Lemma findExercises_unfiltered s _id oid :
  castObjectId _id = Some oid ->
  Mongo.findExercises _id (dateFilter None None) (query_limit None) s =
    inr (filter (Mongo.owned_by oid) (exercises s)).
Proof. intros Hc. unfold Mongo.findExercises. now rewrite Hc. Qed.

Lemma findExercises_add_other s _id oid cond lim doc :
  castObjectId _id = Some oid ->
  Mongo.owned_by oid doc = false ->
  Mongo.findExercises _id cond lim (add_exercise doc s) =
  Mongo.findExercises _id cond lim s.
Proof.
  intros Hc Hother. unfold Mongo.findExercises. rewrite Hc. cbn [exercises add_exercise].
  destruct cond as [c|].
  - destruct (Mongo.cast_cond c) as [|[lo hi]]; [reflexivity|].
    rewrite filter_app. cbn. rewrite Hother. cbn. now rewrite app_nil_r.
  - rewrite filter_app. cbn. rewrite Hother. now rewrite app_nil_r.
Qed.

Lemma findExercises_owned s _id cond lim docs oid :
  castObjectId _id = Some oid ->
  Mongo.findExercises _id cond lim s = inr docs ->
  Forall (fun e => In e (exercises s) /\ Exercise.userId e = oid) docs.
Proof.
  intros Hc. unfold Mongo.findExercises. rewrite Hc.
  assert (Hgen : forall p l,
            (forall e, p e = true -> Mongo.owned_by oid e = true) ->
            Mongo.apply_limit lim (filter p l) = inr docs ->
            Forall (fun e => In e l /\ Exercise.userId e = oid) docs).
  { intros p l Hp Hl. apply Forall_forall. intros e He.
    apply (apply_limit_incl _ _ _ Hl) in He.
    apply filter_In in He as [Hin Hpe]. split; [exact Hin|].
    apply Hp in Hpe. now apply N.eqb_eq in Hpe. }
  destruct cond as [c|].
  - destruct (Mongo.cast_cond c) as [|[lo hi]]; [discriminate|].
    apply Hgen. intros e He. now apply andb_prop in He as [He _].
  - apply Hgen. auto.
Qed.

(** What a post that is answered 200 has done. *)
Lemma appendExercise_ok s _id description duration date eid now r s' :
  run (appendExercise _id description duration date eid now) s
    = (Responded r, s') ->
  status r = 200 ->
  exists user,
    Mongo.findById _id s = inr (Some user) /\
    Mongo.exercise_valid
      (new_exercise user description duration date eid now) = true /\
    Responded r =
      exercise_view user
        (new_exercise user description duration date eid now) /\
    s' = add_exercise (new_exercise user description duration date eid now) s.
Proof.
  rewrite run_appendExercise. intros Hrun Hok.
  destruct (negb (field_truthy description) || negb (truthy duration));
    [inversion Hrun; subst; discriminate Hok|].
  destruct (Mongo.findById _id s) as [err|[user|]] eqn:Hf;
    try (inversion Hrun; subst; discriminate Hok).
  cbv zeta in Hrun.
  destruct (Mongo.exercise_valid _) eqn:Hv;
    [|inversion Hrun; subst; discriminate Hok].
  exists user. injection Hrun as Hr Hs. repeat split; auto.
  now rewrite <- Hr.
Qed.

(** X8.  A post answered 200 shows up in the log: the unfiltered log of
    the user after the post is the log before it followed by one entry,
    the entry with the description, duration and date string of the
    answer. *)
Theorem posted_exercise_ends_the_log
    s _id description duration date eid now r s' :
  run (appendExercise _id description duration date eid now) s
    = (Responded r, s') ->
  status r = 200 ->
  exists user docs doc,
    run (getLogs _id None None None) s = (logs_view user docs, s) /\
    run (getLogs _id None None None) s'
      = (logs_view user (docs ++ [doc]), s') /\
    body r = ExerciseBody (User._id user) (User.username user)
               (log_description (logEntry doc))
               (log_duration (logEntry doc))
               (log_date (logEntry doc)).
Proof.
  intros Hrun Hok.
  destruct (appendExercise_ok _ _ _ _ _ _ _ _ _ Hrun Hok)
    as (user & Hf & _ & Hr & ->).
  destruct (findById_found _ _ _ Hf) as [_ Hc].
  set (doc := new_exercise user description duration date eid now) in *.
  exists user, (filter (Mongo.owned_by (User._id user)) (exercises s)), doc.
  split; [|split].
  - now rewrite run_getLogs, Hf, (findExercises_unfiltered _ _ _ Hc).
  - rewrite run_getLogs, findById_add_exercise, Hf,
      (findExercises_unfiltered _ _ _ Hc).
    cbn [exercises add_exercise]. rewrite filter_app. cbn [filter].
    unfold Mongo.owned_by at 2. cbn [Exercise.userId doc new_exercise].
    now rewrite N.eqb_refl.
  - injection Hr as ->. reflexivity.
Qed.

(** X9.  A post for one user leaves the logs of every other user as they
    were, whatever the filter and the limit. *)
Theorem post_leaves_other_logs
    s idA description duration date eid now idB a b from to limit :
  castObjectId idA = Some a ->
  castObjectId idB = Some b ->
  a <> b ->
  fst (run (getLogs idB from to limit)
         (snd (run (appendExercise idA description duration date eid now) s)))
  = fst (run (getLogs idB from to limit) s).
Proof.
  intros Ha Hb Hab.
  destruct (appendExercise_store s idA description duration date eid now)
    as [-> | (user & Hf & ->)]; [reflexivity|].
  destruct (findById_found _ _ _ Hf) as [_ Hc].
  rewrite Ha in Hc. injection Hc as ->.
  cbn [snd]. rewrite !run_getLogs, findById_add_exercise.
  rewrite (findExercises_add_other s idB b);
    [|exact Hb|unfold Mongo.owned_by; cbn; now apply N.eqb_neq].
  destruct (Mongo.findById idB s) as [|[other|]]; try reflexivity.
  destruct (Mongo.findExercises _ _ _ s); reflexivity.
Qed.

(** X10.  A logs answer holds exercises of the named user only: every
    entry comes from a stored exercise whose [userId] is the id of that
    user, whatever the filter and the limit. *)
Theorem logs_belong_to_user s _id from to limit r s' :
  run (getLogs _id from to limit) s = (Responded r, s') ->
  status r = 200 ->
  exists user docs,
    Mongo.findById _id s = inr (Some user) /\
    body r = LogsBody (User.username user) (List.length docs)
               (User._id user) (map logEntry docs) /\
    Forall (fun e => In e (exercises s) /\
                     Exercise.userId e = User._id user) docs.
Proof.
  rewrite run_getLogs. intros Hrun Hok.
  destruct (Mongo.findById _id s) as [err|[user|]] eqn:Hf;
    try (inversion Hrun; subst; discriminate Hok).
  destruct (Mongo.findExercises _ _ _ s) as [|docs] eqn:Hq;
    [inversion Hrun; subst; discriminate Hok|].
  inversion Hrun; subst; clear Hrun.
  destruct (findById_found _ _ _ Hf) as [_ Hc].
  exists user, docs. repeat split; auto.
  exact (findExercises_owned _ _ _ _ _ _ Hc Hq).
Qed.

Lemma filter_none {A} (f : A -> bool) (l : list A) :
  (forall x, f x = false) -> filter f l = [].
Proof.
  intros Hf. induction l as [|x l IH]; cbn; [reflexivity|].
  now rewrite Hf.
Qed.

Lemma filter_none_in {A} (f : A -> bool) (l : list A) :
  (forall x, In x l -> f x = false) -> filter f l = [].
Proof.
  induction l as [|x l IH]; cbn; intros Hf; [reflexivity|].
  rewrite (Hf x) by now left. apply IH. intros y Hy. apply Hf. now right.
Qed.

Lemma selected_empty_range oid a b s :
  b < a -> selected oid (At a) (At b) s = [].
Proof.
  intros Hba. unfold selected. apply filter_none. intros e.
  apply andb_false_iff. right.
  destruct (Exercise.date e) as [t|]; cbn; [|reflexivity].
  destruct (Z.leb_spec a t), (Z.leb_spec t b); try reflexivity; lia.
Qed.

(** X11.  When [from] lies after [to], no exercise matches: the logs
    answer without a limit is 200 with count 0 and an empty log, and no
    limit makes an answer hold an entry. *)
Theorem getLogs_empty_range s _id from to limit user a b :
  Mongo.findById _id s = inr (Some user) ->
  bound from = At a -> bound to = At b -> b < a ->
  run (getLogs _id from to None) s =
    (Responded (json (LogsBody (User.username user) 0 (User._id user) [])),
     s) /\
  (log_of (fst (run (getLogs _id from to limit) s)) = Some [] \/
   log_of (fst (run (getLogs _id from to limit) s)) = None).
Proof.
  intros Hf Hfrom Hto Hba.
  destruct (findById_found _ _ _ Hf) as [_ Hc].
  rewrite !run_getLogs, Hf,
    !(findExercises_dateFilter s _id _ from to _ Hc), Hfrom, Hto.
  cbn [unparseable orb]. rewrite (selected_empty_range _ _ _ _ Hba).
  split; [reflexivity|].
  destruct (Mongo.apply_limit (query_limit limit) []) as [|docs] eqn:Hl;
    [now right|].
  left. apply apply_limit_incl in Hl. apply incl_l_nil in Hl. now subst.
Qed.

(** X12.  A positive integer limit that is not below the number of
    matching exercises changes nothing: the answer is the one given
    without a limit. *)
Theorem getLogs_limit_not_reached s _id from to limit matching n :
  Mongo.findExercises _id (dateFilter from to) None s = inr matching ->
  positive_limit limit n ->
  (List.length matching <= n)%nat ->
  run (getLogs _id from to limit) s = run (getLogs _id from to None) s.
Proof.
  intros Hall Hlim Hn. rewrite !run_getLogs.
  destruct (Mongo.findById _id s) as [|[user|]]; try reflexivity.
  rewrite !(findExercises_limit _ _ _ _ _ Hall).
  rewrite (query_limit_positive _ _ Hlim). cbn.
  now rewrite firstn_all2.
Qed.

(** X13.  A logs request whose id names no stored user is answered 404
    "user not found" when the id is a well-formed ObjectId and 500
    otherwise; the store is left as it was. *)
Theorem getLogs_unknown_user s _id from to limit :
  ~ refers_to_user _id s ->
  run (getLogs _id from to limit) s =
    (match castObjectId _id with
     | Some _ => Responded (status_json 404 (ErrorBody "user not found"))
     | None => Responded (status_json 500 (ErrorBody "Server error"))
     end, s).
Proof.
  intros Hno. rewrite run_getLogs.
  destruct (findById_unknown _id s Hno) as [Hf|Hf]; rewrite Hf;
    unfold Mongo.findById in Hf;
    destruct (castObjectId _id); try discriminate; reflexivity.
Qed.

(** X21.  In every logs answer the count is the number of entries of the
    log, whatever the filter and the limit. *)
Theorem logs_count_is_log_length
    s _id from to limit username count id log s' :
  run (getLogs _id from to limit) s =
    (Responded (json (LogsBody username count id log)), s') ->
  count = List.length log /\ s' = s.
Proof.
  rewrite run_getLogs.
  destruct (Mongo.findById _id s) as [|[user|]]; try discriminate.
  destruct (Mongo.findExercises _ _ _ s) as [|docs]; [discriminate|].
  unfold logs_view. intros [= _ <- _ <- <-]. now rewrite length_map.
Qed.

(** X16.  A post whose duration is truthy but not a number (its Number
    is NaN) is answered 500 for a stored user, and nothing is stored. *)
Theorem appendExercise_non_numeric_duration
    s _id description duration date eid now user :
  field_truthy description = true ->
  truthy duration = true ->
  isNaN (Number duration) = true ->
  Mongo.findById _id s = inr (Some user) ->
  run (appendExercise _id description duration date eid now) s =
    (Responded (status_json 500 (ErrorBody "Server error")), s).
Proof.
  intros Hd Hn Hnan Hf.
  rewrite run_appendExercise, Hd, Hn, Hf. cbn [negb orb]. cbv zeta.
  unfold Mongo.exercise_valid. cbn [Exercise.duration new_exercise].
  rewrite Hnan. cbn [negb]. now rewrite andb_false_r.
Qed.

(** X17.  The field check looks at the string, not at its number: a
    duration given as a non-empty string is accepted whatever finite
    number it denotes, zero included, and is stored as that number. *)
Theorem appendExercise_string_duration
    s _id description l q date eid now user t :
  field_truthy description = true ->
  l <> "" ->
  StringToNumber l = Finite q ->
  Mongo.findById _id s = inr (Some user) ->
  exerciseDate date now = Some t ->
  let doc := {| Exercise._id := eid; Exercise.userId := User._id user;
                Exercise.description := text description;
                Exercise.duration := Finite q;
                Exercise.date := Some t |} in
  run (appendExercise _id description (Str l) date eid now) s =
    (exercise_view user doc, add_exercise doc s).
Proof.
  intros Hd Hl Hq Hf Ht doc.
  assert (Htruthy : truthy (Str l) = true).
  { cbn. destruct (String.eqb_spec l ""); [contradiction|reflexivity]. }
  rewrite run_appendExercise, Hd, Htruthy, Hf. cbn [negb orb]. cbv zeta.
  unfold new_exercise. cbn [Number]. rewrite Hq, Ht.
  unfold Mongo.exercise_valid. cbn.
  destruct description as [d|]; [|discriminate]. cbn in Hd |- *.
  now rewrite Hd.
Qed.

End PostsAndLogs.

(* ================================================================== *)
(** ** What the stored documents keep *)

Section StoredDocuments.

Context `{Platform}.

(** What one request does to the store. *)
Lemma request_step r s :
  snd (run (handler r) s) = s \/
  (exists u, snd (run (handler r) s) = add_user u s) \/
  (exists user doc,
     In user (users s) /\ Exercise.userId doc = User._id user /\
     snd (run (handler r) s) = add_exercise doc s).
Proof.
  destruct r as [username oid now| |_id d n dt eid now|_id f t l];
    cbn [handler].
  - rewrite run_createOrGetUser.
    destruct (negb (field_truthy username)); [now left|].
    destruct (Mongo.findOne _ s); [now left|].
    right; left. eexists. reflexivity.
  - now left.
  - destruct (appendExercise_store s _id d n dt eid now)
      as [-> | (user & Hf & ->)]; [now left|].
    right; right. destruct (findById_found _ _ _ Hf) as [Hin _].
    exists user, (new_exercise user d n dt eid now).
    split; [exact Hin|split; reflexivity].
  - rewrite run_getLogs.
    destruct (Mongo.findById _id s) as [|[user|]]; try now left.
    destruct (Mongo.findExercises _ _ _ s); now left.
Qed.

# Work required:
In the entries above, restate word for word the lines between the one holding "Mongo.findExercises _id cond lim s." and the one holding "- destruct (Mongo.cast_cond c) as [|[lo hi]]; [discriminate|].", inclusive, and nothing besides.

# Solution to this task:
  Mongo.findExercises _id cond lim s.
Proof.
  intros Hc Hother. unfold Mongo.findExercises. rewrite Hc. cbn [exercises add_exercise].
  destruct cond as [c|].
  - destruct (Mongo.cast_cond c) as [|[lo hi]]; [reflexivity|].
    rewrite filter_app. cbn. rewrite Hother. cbn. now rewrite app_nil_r.
  - rewrite filter_app. cbn. rewrite Hother. now rewrite app_nil_r.
Qed.

Lemma findExercises_owned s _id cond lim docs oid :
  castObjectId _id = Some oid ->
  Mongo.findExercises _id cond lim s = inr docs ->
  Forall (fun e => In e (exercises s) /\ Exercise.userId e = oid) docs.
Proof.
  intros Hc. unfold Mongo.findExercises. rewrite Hc.
  assert (Hgen : forall p l,
            (forall e, p e = true -> Mongo.owned_by oid e = true) ->
            Mongo.apply_limit lim (filter p l) = inr docs ->
            Forall (fun e => In e l /\ Exercise.userId e = oid) docs).
  { intros p l Hp Hl. apply Forall_forall. intros e He.
    apply (apply_limit_incl _ _ _ Hl) in He.
    apply filter_In in He as [Hin Hpe]. split; [exact Hin|].
    apply Hp in Hpe. now apply N.eqb_eq in Hpe. }
  destruct cond as [c|].
  - destruct (Mongo.cast_cond c) as [|[lo hi]]; [discriminate|].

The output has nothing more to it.